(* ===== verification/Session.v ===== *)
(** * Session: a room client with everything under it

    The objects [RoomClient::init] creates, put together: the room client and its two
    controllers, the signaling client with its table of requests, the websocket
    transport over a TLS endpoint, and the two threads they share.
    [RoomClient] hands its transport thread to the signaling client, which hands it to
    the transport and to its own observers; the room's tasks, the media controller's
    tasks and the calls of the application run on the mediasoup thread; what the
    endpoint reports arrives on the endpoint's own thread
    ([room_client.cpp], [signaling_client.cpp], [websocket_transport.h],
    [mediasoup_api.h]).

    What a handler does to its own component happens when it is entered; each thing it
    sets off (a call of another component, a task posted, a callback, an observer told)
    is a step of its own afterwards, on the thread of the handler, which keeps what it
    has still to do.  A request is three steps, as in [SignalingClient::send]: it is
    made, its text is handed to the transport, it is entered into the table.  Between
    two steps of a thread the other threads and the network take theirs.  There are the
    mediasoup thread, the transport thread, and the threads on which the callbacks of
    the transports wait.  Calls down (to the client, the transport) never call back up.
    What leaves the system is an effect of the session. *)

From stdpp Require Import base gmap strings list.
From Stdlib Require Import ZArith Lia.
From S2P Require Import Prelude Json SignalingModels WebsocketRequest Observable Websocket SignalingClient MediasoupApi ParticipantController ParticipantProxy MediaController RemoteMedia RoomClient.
_ _ _ _ _ _ _
Considering only the material above, set down every line from the one with "[mediasoup_api.h])." to the one with "made, its text", inclusive, exactly as written.

Result
    [mediasoup_api.h]).

    What a handler does to its own component happens when it is entered; each thing it
    sets off (a call of another component, a task posted, a callback, an observer told)
    is a step of its own afterwards, on the thread of the handler, which keeps what it
    has still to do.  A request is three steps, as in [SignalingClient::send]: it is
    made, its text is handed to the transport, it is entered into the table.  Between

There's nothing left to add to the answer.